Efficient Homomorphic Encryption for Multikey Compressed Sensing in Lightweight Cloud-Based Image Processing

Abstract

With the rapid development of cloud storage and privacy computing technologies, users with limited resources are increasingly relying on cloud servers for the storage and computation of their image data. This approach ensures data security and convenient access. However, current image data security-sharing schemes that support privacy computing often face issues such as high bandwidth consumption and significant ciphertext expansion, limiting their applicability. To address these challenges, we propose an innovative multikey compressed sensing lightweight encryption scheme (MCSLE), based on compressed sensing (CS) technology. This scheme is the first to design a multikey conversion algorithm for CS. It allows each sampling end to independently compress the sampled images using different keys.
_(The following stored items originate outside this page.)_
(* ===== verification/Admission.v ===== *)
(** * Which waiting runs are let in

    A pass over a key's waiting runs lets the oldest in, each while its cap has room, and
    leaves every other run as it was. *)

From stdpp Require Import sorting.
From S2P Require Import Tables Stops Scheduler Runs Invariant Preserve.
Module Admission.

Import Models Invariant Preserve.

Section admission.
Context {W : World}.

(** The runs of a key that have their place: in flight, and not waiting for it. *)
Definition holding (name : str) (key : option str) (s : store) : Z :=
  let '(in_flight, waiting) := Runs.runs_in_flight name key None s in (in_flight - waiting)%Z.

(** The cap of a run, as the definition it was made with says it. *)
Definition cap_of (s : store) (r : R.workflow_run) : Z :=
  match Runs.stored_max_active_runs
          match workflow_definitions s !! R.definition_id r with Some d => def_spec d | None => [] end with
  | Some c => Z.of_N c
  | None => I64_MAX
  end.

Definition let_in_row (now : time) (r : R.workflow_run) : R.workflow_run :=
  r <| R.admitted_at := Some now |>
    <| R.deadline_at := Runs.deadline_after_wait (R.deadline_at r) (default now (R.queued_at r)) now |>.

Lemma update_one {A} (p : A -> bool) (f : A -> A) (t : gmap str A) id r :
  t !! id = Some r -> p r = true ->
  update_where (fun i x => bool_decide (i = id) && p x) f t = <[ id := f r ]> t.
Proof.
  intros Hr Hp. apply map_eq. intros i. rewrite update_where_lookup.
  destruct (decide (i = id)) as [->|Hne].
  - rewrite lookup_insert_eq, Hr. cbn. by rewrite bool_decide_true, Hp.
  - rewrite lookup_insert_ne by done. destruct (t !! i); [|done]. cbn. by rewrite bool_decide_false.
Qed.

Lemma let_in_spec now s id r :
  workflow_runs s !! id = Some r -> Runs.may_be_let_in r = true ->
  exists s', Runs.let_in id (Runs.deadline_after_wait (R.deadline_at r) (default now (R.queued_at r)) now)
               now s = (s', true)
    /\ workflow_runs s' = <[ id := let_in_row now r ]> (workflow_runs s)
    /\ workflow_definitions s' = workflow_definitions s.
Proof.
  intros Hr Hm. unfold Runs.let_in. destruct (update_runs _ _ s) as [s1 n] eqn:E.
  unfold update_runs in E. injection E as <- <-. rewrite affected_one, Hr, Hm, map_size_singleton.
  eexists. split; [reflexivity|]. split; [|done]. cbn [fst].
  unfold update_tasks. cbn [fst]. cbn. by rewrite (update_one _ _ _ id r).
Qed.

Lemma affected_fresh {A} (p : str -> A -> bool) (t : gmap str A) id z :
  t !! id = None ->
  size (affected p (<[ id := z ]> t)) = (size (affected p t) + if p id z then 1 else 0)%nat.
Proof.
  intros Hn. unfold affected. destruct (p id z) eqn:Hp.
  - rewrite map_filter_insert_True by done. rewrite map_size_insert_None; [lia|].
    apply map_lookup_filter_None. by left.
  - rewrite map_filter_insert_not' by (cbn; first [congruence|intros y Hy; congruence]). lia.
Qed.

Lemma affected_insert {A} (p : str -> A -> bool) (t : gmap str A) id x y :
  t !! id = Some x ->
  (size (affected p (<[ id := y ]> t)) + (if p id x then 1 else 0)
   = size (affected p t) + if p id y then 1 else 0)%nat.
Proof.
  intros Hx. pose proof (lookup_delete_eq t id) as Hd.
  rewrite <- (insert_delete_eq t id y). rewrite <- (insert_delete_id t id x Hx) at 2.
  rewrite !affected_fresh by done. lia.
Qed.

(** A run of the key let in holds its place, and nothing else of the count changes. *)
Lemma let_in_holding name key now s s' id r :
  workflow_runs s !! id = Some r -> Runs.may_be_let_in r = true -> Runs.of_key s name key r = true ->
  workflow_runs s' = <[ id := let_in_row now r ]> (workflow_runs s) ->
  workflow_definitions s' = workflow_definitions s ->
  holding name key s' = (holding name key s + 1)%Z.
Proof.
  intros Hr Hm Hk Hw Hd. unfold holding, Runs.runs_in_flight. rewrite Hw.
  assert (forall x, Runs.of_key s' name key x = Runs.of_key s name key x) as Hof
    by (intros x; unfold Runs.of_key; by rewrite Hd).
  assert (Runs.of_key s name key (let_in_row now r) = true) as Hk' by done.
  assert (Runs.waiting (let_in_row now r) = false) as Hnw
    by (unfold Runs.waiting, let_in_row; cbn; by rewrite andb_false_r).
  assert (run_is RRunning (let_in_row now r) = run_is RRunning r) as Hrun by done.
  unfold Runs.may_be_let_in in Hm. apply andb_true_iff in Hm as [Hm _].
  apply andb_true_iff in Hm as [Hwait Hr1].
  set (p := fun id0 r0 => run_is RRunning r0 && Runs.of_key s' name key r0
                          && negb (bool_decide (Some id0 = None))).
  set (p' := fun id0 r0 => run_is RRunning r0 && Runs.of_key s name key r0
                          && negb (bool_decide (Some id0 = None))).
  assert (forall t, affected p t = affected p' t) as E1.
  { intros t. unfold affected. apply map_filter_ext. intros i x _. unfold p, p'. cbn. by rewrite Hof. }
  assert (forall t, affected (fun i x => p i x && Runs.waiting x) t
                    = affected (fun i x => p' i x && Runs.waiting x) t) as E2.
  { intros t. unfold affected. apply map_filter_ext. intros i x _. unfold p, p'. cbn. by rewrite Hof. }
  cbv zeta beta iota. fold p p'. rewrite E1, E2.
  pose proof (affected_insert p' (workflow_runs s) id r (let_in_row now r) Hr) as F1.
  pose proof (affected_insert (fun i x => p' i x && Runs.waiting x) (workflow_runs s) id r
                (let_in_row now r) Hr) as F2.
  assert (p' id r = true) as P1 by (unfold p'; by rewrite Hr1, Hk).
  assert (p' id (let_in_row now r) = true) as P2 by (unfold p'; by rewrite Hrun, Hr1, Hk').
  rewrite P1, P2 in F1. cbv beta in F2. rewrite P1, P2, Hwait, Hnw in F2. cbn [andb] in F2.
  change (affected (fun i x => run_is RRunning x && Runs.of_key s name key x
            && negb (bool_decide (Some i = None)) && Runs.waiting x) (workflow_runs s))
    with (affected (fun i x => p' i x && Runs.waiting x) (workflow_runs s)). lia.
Qed.

(** What the loop over a key's runs leaves: the first [n] of them let in, each into room its
    own cap had, and the next one, if there is one, with none. *)
Lemma admit_next_spec name key now l s running admitted :
  NoDup (map fst l) ->
  (forall id r, (id, r) ∈ l -> workflow_runs s !! id = Some r /\ Runs.may_be_let_in r = true
                               /\ Runs.of_key s name key r = true) ->
  holding name key s = running ->
  exists n s',
    (n <= length l)%nat
    /\ Runs.admit_next l running now s admitted = (s', admitted ++ map fst (take n l))
    /\ holding name key s' = (running + Z.of_nat n)%Z
    /\ workflow_definitions s' = workflow_definitions s
    /\ (forall i id r, (i < n)%nat -> l !! i = Some (id, r) ->
          (running + Z.of_nat i < cap_of s r)%Z
          /\ workflow_runs s' !! id = Some (let_in_row now r))
    /\ (forall id r, l !! n = Some (id, r) -> (cap_of s r <= running + Z.of_nat n)%Z)
    /\ (forall id, id ∉ map fst (take n l) -> workflow_runs s' !! id = workflow_runs s !! id).
Proof.
  revert s running admitted; induction l as [|[id r] l IH]; intros s running admitted Hn Hl Hh.
  { exists 0%nat, s. split; [done|]. split; [by rewrite app_nil_r|]. rewrite Z.add_0_r.
    split; [done|]. split; [done|]. split; [lia|]. done. }
  cbn [map fst] in Hn. apply NoDup_cons in Hn as [Hid Hn].
  destruct (Hl id r ltac:(by left)) as (Hr & Hm & Hk).
  cbn [Runs.admit_next]. fold (cap_of s r). destruct (Z.leb_spec (cap_of s r) running) as [Hc|Hc].
  { exists 0%nat, s. split; [cbn; lia|]. split; [by rewrite app_nil_r|]. rewrite Z.add_0_r.
    split; [done|]. split; [done|]. split; [lia|]. split; [|done]. intros i x [= <- <-]. done. }
  destruct (let_in_spec now s id r Hr Hm) as (s1 & -> & Hw & Hd).
  assert (forall i x, i <> id -> workflow_runs s1 !! i = Some x <-> workflow_runs s !! i = Some x) as Hother
    by (intros i x Hne; by rewrite Hw, lookup_insert_ne).
  destruct (IH s1 (running + 1)%Z (admitted ++ [id]) Hn) as (n & s' & Hle & E & Hh' & Hd' & Hin & Hstop & Hout).
  { intros i x Hix. destruct (Hl i x ltac:(by right)) as (Hx & Hmx & Hkx).
    assert (i <> id) as Hne. { intros ->. apply Hid. apply list_elem_of_fmap. by exists (id, x). }
    split; [by apply Hother|]. split; [done|]. unfold Runs.of_key. by rewrite Hd. }
  { rewrite (let_in_holding name key now s s1 id r) by done. by rewrite Hh. }
  exists (S n), s'. split; [cbn; lia|]. split; [|split; [|split; [|split; [|split]]]].
  - rewrite E. cbn [take map fst]. by rewrite <- app_assoc.
  - rewrite Hh'. lia.
  - by rewrite Hd'.
  - assert (forall x, cap_of s1 x = cap_of s x) as Hcap by (intros x; unfold cap_of; by rewrite Hd).
    intros [|i] j x Hi Hx.
    + injection Hx as <- <-. split; [lia|].
      rewrite Hout; [by rewrite Hw, lookup_insert_eq|]. intros Hj. apply Hid.
      apply list_elem_of_fmap in Hj as (y & -> & Hy). apply list_elem_of_fmap. exists y. split; [done|].
      apply elem_of_take in Hy as (k & Hy & _). by eapply list_elem_of_lookup_2.
    + destruct (Hin i j x ltac:(lia) Hx) as [H1 H2]. rewrite Hcap in H1. split; [lia|done].
  - intros j x Hx. cbn in Hx. pose proof (Hstop j x Hx) as H.
    assert (cap_of s1 x = cap_of s x) as Hcap by (unfold cap_of; by rewrite Hd).
    rewrite Hcap in H. lia.
  - intros j Hj. cbn [take map fst] in Hj. apply not_elem_of_cons in Hj as [Hne Hj].
    rewrite Hout by done. by rewrite Hw, lookup_insert_ne.
Qed.
(** ** In the order they came *)

Lemma insert_by_sorted {A} (Q : relation A) (le : A -> A -> bool) x l :
  (forall a b c, Q a b -> Q b c -> Q a c) ->
  (forall a b, if le a b then Q a b else Q b a) ->
  StronglySorted Q l -> StronglySorted Q (Stops.insert_by le x l).
Proof.
  intros Ht Hle. induction 1 as [|y l Hl IH Hy]; cbn; [by repeat constructor|].
  pose proof (Hle x y) as Hxy. destruct (le x y).
  - constructor; [by constructor|]. constructor; [done|]. eapply Forall_impl; [exact Hy|].
    intros z. by apply Ht.
  - constructor; [exact IH|]. rewrite insert_by_perm. by constructor.
Qed.

Lemma sort_by_sorted {A} (Q : relation A) (le : A -> A -> bool) l :
  (forall a b c, Q a b -> Q b c -> Q a c) -> (forall a b, if le a b then Q a b else Q b a) ->
  StronglySorted Q (Stops.sort_by le l).
Proof.
  intros Ht Hle. induction l as [|x l IH]; [constructor|]. cbn. by apply insert_by_sorted.
Qed.

(** The first run was queued no later than the second. *)
Definition no_later (a b : str * R.workflow_run) : Prop :=
  Stops.null_first (R.queued_at a.2) (R.queued_at b.2) = true.

Lemma no_later_trans a b c : no_later a b -> no_later b c -> no_later a c.
Proof.
  unfold no_later, Stops.null_first. destruct (R.queued_at a.2), (R.queued_at b.2), (R.queued_at c.2);
    try done. lia.
Qed.

Lemma queued_order_spec a b : if Runs.queued_order a b then no_later a b else no_later b a.
Proof.
  unfold Runs.queued_order, no_later, Stops.null_first.
  destruct (R.queued_at a.2) as [x|], (R.queued_at b.2) as [y|]; try done.
  destruct (_ || _) eqn:E.
  - apply orb_true_iff in E as [E|[E _]%andb_true_iff]; lia.
  - apply orb_false_iff in E as [E _]. lia.
Qed.

(** A run of the key that waits. *)
Definition waits_for_place (name : str) (key : option str) (s : store) (kv : str * R.workflow_run)
    : Prop :=
  workflow_runs s !! kv.1 = Some kv.2 /\ Runs.may_be_let_in kv.2 = true
  /\ Runs.of_key s name key kv.2 = true.

(** C12: runs are let in in the order they came, into the room there is.  A pass over a key
    lets in some of its waiting runs: none that was queued after one it leaves waiting, and
    each one only while fewer runs held a place than its own cap says; it stops at a cap
    that is full, at [ADMIT_AT_ONCE] runs, or with none waiting; and every other run stays
    as it was. *)
Theorem admitted_in_order now s admitted name key :
  exists s' got,
    Runs.admit_key now (s, admitted) (name, key) = (s', admitted ++ map fst got)
    /\ NoDup (map fst got)
    /\ holding name key s' = (holding name key s + Z.of_nat (length got))%Z
    /\ (forall i kv, got !! i = Some kv ->
          waits_for_place name key s kv
          /\ workflow_runs s' !! kv.1 = Some (let_in_row now kv.2)
          /\ (holding name key s + Z.of_nat i < cap_of s kv.2)%Z)
    /\ (forall kv, waits_for_place name key s kv -> kv.1 ∉ map fst got ->
          Forall (fun x => no_later x kv) got
          /\ (length got < Runs.ADMIT_AT_ONCE ->
               exists x, waits_for_place name key s x /\ (cap_of s x.2 <= holding name key s')%Z)%nat)
    /\ (forall id, id ∉ map fst got -> workflow_runs s' !! id = workflow_runs s !! id).
Proof.
  set (all := Stops.sort_by Runs.queued_order
                (map_to_list (affected (fun _ r => Runs.may_be_let_in r && Runs.of_key s name key r)
                                (workflow_runs s)))).
  assert (StronglySorted no_later all) as Hsorted
    by (apply sort_by_sorted; [exact no_later_trans|exact queued_order_spec]).
  assert (forall kv, kv ∈ all <-> waits_for_place name key s kv) as Hall.
  { intros [id r]. unfold all, waits_for_place. rewrite sort_by_perm, elem_of_map_to_list, affected_lookup.
    cbn. by rewrite andb_true_iff. }
  assert (NoDup (map fst all)) as Hn.
  { unfold all. rewrite (Permutation_map fst (sort_by_perm _ _)). apply NoDup_fst_map_to_list. }
  assert (Runs.admission_next name key s = take Runs.ADMIT_AT_ONCE all) as Hnext by done.
  destruct (admit_next_spec name key now (take Runs.ADMIT_AT_ONCE all) s (holding name key s) admitted)
    as (n & s' & Hle & E & Hh & Hd & Hin & Hstop & Hout).
  { rewrite <- firstn_map. rewrite <- (take_drop Runs.ADMIT_AT_ONCE (map fst all)) in Hn.
    by apply NoDup_app in Hn as [Hn _]. }
  { intros id r Hir. apply (Hall (id, r)). rewrite <- (take_drop Runs.ADMIT_AT_ONCE all). set_solver. }
  { done. }
  assert (n <= Runs.ADMIT_AT_ONCE)%nat as Hn64 by (rewrite length_take in Hle; lia).
  rewrite take_take, Nat.min_l in E by done. rewrite take_take, Nat.min_l in Hout by done.
  assert (length (take n all) = n) as Hlen by (rewrite length_take in *; lia).
  exists s', (take n all). split; [|split; [|split; [|split; [|split]]]].
  - unfold Runs.admit_key. cbn [fst snd]. rewrite Hnext, <- E. unfold holding.
    by destruct (Runs.runs_in_flight name key None s).
  - rewrite <- firstn_map. rewrite <- (take_drop n (map fst all)) in Hn. by apply NoDup_app in Hn as [Hn _].
  - by rewrite Hlen.
  - intros i [id r] Hi. apply lookup_take_Some in Hi as [Hi Hlt].
    destruct (Hin i id r Hlt) as [H1 H2]; [apply lookup_take_Some; split; [done|lia]|].
    split; [apply Hall; by eapply list_elem_of_lookup_2|]. done.
  - intros kv Hkv Hno. assert (kv ∈ drop n all) as Hdrop.
    { apply Hall in Hkv. rewrite <- (take_drop n all) in Hkv. apply elem_of_app in Hkv as [Hkv|]; [|done].
      exfalso. apply Hno. apply list_elem_of_fmap. by exists kv. }
    split.
    + rewrite <- (take_drop n all) in Hsorted. apply StronglySorted_app in Hsorted as (Hq & _).
      apply Forall_forall. intros x Hx. by apply Hq.
    + rewrite Hlen. intros Hlt. assert (is_Some (take Runs.ADMIT_AT_ONCE all !! n)) as [[j x] Hx].
      { apply lookup_lt_is_Some. rewrite length_take. destruct (decide (n < length all)%nat); [lia|].
        rewrite drop_ge in Hdrop by lia. by apply elem_of_nil in Hdrop. }
      exists (j, x). rewrite Hh. split; [|exact (Hstop j x Hx)]. apply Hall.
      apply lookup_take_Some in Hx as [Hx _]. by eapply list_elem_of_lookup_2.
  - exact Hout.
Qed.

End admission.
End Admission.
The cloud platform then completes the key conversion and unification. It provides flexible compression sampling capabilities, a robust privacy protection mechanism, and comprehensive support for homomorphic computing. Furthermore, we have designed a specialized image reconstruction algorithm for this scheme. It has undergone in-depth testing in various practical application scenarios, including medical image analysis, fire monitoring, and handwritten text recognition. The experimental results demonstrate that, unlike existing schemes with several tens of times ciphertext expansion, MCSLE can support homomorphic computation at a compression rate of 0.5 while maintaining high-quality image reconstruction.